The decoder is more important than the encoder. For instance, in the ResNet architecture latent features are extracted via a GlobalAverage layer, obtaining robust features, less prone to overfitting.

Working with a larger number of latent variables improves reconstruction, but this does not eventually implies better generation. This is, e.g. evident comparing the two Resnetlike architectures with latent spaces of dimension 128 and 100.

Fitting a GMM over the latent space [26] is a cheap technique (it just takes a few minutes) that invariably improves generation, both in terms of perceptual quality and FID score. This fact also confirms the mismatch between the prior and the aggregated posterior discussed in “Aggregate Posterior vs. Expected Prior Mismatch”.

The second stage technique [16] typically requires some tuning to properly works, but when it does it usually outperforms the GMM approach. Tuning may involve the loss function (we used cosine similarity in this work), the architecture of the second VAE, and the learning rate (more generally, the optimizer’s parameters).

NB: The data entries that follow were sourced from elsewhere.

(* ===== verification/External.v ===== *)
(** A session whose JavaScript runs in another process
    ([engine/crates/core/src/runtime/external.rs]) and the events its renderer
    sends back ([engine/crates/shared/src/render_event.rs]).

    The submit path, the session thread and the renderer run concurrently.  What
    one of them does between two locks or sends is one step here, and a session
    is any sequence of such steps: [submit_frame] is four of them (accept, decode,
    send, hold), and other threads may step in between.  The ingress part of a
    session is a session of [Ingress], which the steps refine. *)
From S2P Require Import Prelude Wire Opcodes Stream Pool Ingress Commands Decode RenderStream.
From S2P Require Import Sender Tickets.

(** * WebGL errors kept for the producer *)

Definition EXTERNAL_ERROR_RENDERER_NOT_READY : Z := 2001.
Definition EXTERNAL_ERROR_NO_COMMAND_STREAM : Z := 2002.
Definition EXTERNAL_ERROR_BAD_COMMAND_STREAM : Z := 2003.
Definition EXTERNAL_ERROR_RENDERER_UNREACHABLE : Z := 2004.

Definition MAX_PENDING_ERRORS_PER_CANVAS : Z := 16.
Definition INITIAL_RUNTIME_GENERATION : Z := 1.

Definition ExternalGlErrors : Type := list (Z * list Z).

Definition push_code (queue : list Z) (code : Z) : list Z :=
  (if MAX_PENDING_ERRORS_PER_CANVAS <=? lenZ queue then tail queue else queue) ++ [code].

(** A canvas without a queue gets one at the end. *)
Fixpoint push_gl_error (queues : ExternalGlErrors) (canvas_id code : Z) : ExternalGlErrors :=
  match queues with
  | [] => [(canvas_id, push_code [] code)]
  | (id, queue) :: queues =>
      if id =? canvas_id then (id, push_code queue code) :: queues
      else (id, queue) :: push_gl_error queues canvas_id code
  end.

Fixpoint take_gl_error (queues : ExternalGlErrors) (canvas_id : Z) : option Z * ExternalGlErrors :=
  match queues with
  | [] => (None, [])
  | (id, queue) :: queues =>
      if id =? canvas_id then (head queue, (id, tail queue) :: queues)
      else let '(code, queues) := take_gl_error queues canvas_id in (code, (id, queue) :: queues)
  end.

#[export] Instance external_decode_context : GlDecodeContext ExternalGlErrors := {|
  push_error := push_gl_error;
  transform_feedback_captures := λ _ _, false
|}.

(** * The frame clock *)

(** [f64 as u64]: toward zero, saturating, zero for NaN. *)
Definition f64_as_u64 (bits : Z) : Z :=
  let negative := Z.testbit bits 63 in
  let exponent := Z.land (Z.shiftr bits 52) 0x7FF in
  let mantissa := Z.land bits (Z.ones 52) in
  if exponent =? 0x7FF then
    if (mantissa =? 0) && negb negative then u64_max else 0
  else if negative || (exponent =? 0) then 0
  else
    let significand := mantissa + 2 ^ 52 in
    Z.min u64_max (if 1075 <=? exponent then Z.shiftl significand (exponent - 1075)
                   else Z.shiftr significand (1075 - exponent)).

(** [arm] is there when the platform has a vsync to ask for. *)
Record FrameClockParts := { demand : Raf.RafDemand; arm : bool }.

(** [armed] counts the calls of [arm]. *)
Record ExternalFrameClock := {
  inner : option FrameClockParts;
  ticks : Z;
  last_timestamp_millis : Z;
  armed : Z
}.

Definition clock_default : ExternalFrameClock :=
  {| inner := None; ticks := 0; last_timestamp_millis := 0; armed := 0 |}.

Definition request_frame (c : ExternalFrameClock) : result (bool * ExternalFrameClock) :=
  match inner c with
  | None => mret (false, c)
  | Some parts =>
      r ← Raf.mark_waiting (demand parts);
      mret (true, {| inner := Some {| demand := snd r; arm := arm parts |}; ticks := ticks c;
                     last_timestamp_millis := last_timestamp_millis c;
                     armed := if arm parts then armed c + 1 else armed c |})
  end.

Definition record_tick (c : ExternalFrameClock) (timestamp_millis : Z) : ExternalFrameClock :=
  {| inner := inner c; ticks := (ticks c + 1) mod 2 ^ 64;
     last_timestamp_millis := f64_as_u64 timestamp_millis; armed := armed c |}.

(** * The submit path *)

(** [chunks_exact(4)] and [u32::from_le_bytes]. *)
Fixpoint le_words (bytes : list Z) : list Z :=
  match bytes with
  | a :: b :: c :: d :: bytes => le_value [a; b; c; d] :: le_words bytes
  | _ => []
  end.

Definition map_err {E E' A} (f : E → E') (m : outcome E A) : outcome E' A :=
  match m with
  | Ret a => Ret a
  | Fail e => Fail (f e)
  | Panic => Panic
  | OutOfFuel => OutOfFuel
  end.

Section External.
Context {C : Crc32} {V : VecAlloc} {SZ : CommandSize}.
Context {P : ControlPayloads} {Ch : Type} {HCh : Channel Ch RenderCommand}.

(** The scratch words are emptied before each use; nothing of them lasts. *)
Record RenderDispatch := { rd_sender : Ch; rd_in_flight : list Pool.PooledFrame }.

(** With the counters of the sender, which are the process's. *)
Record SubmitPath := {
  sp_ingress : FrameIngress;
  sp_errors : ExternalGlErrors;
  sp_dispatch : option RenderDispatch;
  sp_counters : Counters
}.

Definition set_ingress (p : SubmitPath) (g : FrameIngress) : SubmitPath :=
  {| sp_ingress := g; sp_errors := sp_errors p; sp_dispatch := sp_dispatch p;
     sp_counters := sp_counters p |}.
Definition set_errors (p : SubmitPath) (e : ExternalGlErrors) : SubmitPath :=
  {| sp_ingress := sp_ingress p; sp_errors := e; sp_dispatch := sp_dispatch p;
     sp_counters := sp_counters p |}.
Definition set_dispatch (p : SubmitPath) (d : RenderDispatch) (k : Counters) : SubmitPath :=
  {| sp_ingress := sp_ingress p; sp_errors := sp_errors p; sp_dispatch := Some d;
     sp_counters := k |}.

(** From a frame to the packet for the renderer, under the lock of the words. *)
Definition decode_frame (errors : ExternalGlErrors) (f : Pool.PooledFrame) :
    outcome Z (ExternalGlErrors * FramePacket) :=
  parsed ← map_err WireError_code (Pool.frame f);
  stream ← map_err WireError_code (command_stream parsed);
  match stream with
  | None => Fail EXTERNAL_ERROR_NO_COMMAND_STREAM
  | Some stream =>
      let scratch := le_words (sec_bytes stream) in
      validated ← map_err (λ _, EXTERNAL_ERROR_BAD_COMMAND_STREAM)
                    (validate_stream scratch (lenZ scratch mod 2 ^ 32));
      r ← map_err (Empty_set_rect _) (decode_render_stream errors validated []);
      let '(_, errors, ops) := r in
      let b := push (builder (wf_frame_id parsed) 0) BeginFrame in
      let b := foldl push b ops in
      mret (errors, finish (push b Present))
  end.

Definition decode_stage (p : SubmitPath) (f : Pool.PooledFrame) : outcome Z (SubmitPath * FramePacket) :=
  match sp_dispatch p with
  | None => Fail EXTERNAL_ERROR_RENDERER_NOT_READY
  | Some _ => r ← decode_frame (sp_errors p) f; mret (set_errors p (fst r), snd r)
  end.

(** [None] is [Ok(())]. *)
Definition send_stage (p : SubmitPath) (packet : FramePacket) : option Z * SubmitPath :=
  match sp_dispatch p with
  | None => (Some EXTERNAL_ERROR_RENDERER_NOT_READY, p)
  | Some d =>
      let '(answer, k, ch) := dispatch (sp_counters p) (rd_sender d) (FramePacketCmd packet) in
      (match answer with None => None | Some _ => Some EXTERNAL_ERROR_RENDERER_UNREACHABLE end,
       set_dispatch p {| rd_sender := ch; rd_in_flight := rd_in_flight d |} k)
  end.

Definition hold_stage (p : SubmitPath) (f : Pool.PooledFrame) : SubmitPath :=
  match sp_dispatch p with
  | None => p
  | Some d => set_dispatch p {| rd_sender := rd_sender d; rd_in_flight := rd_in_flight d ++ [f] |}
                (sp_counters p)
  end.

(** A frame dropped: its credit and its buffer go back. *)
Definition release_frame (p : SubmitPath) (f : Pool.PooledFrame) : SubmitPath :=
  let g := sp_ingress p in
  let '(w, pool) := Pool.drop_frame f (credits g) (pool g) in
  set_ingress p (set_flow g w pool (last_accepted_sequence g)).

(** The [Err] arm: [render] has dropped the frame. *)
Definition refuse_frame (p : SubmitPath) (f : Pool.PooledFrame) (code : Z) : IngressOutcome * SubmitPath :=
  let p := release_frame p f in
  (refused code (remaining_credits (sp_ingress p)), p).

Definition accept_stage (p : SubmitPath) (bytes : list Z) :
    outcome WireError (IngressOutcome * option Pool.PooledFrame * SubmitPath) :=
  r ← submit (sp_ingress p) bytes;
  let '(out, frame, g) := r in
  mret (out, frame, set_ingress p g).

Definition render (p : SubmitPath) (f : Pool.PooledFrame) : result (option Z * SubmitPath) :=
  match decode_stage p f with
  | Fail code => mret (Some code, p)
  | Panic => Panic
  | OutOfFuel => OutOfFuel
  | Ret (p, packet) =>
      match send_stage p packet with
      | (Some code, p) => mret (Some code, p)
      | (None, p) => mret (None, hold_stage p f)
      end
  end.

Definition lift_error {E A} (m : result A) : outcome E A := map_err (Empty_set_rect _) m.

Definition submit_frame (p : SubmitPath) (bytes : list Z) : outcome WireError (IngressOutcome * SubmitPath) :=
  r ← accept_stage p bytes;
  let '(out, frame, p) := r in
  match frame with
  | None => mret (out, p)
  | Some f =>
      r ← lift_error (render p f);
      match r with
      | (None, p) => mret (out, p)
      | (Some code, p) => mret (refuse_frame p f code)
      end
  end.

(** * The session thread *)

Inductive HostCommand :=
  | HostShutdown
  | UpdateSurface (generation : Z)
  | HostSurfaceDestroyed (generation : Z)
  | SurfaceLost
  | OnShow
  | OnHide
  | OnAudioInterruptionBegin
  | OnAudioInterruptionEnd
  | OtherCommand.

(** The calls made on the render and the audio service. *)
Inductive service_call :=
  | RenderUpdateSurface (generation : Z)
  | RenderSurfaceDestroyed (generation : Z)
  | RenderPause
  | RenderResume
  | AudioPause
  | AudioResume.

Hierarchical architectures are complex systems, difficult to understand and to work with (monitoring/calibrating training is a really complex task). We cannot express an opinion about NVAE, since its complexity trespasses our modest computational facilities, but simpler architectures like those described in [28] or [22], in our experience, do not sensibly improve generation over a wellconstructed traditional VAE.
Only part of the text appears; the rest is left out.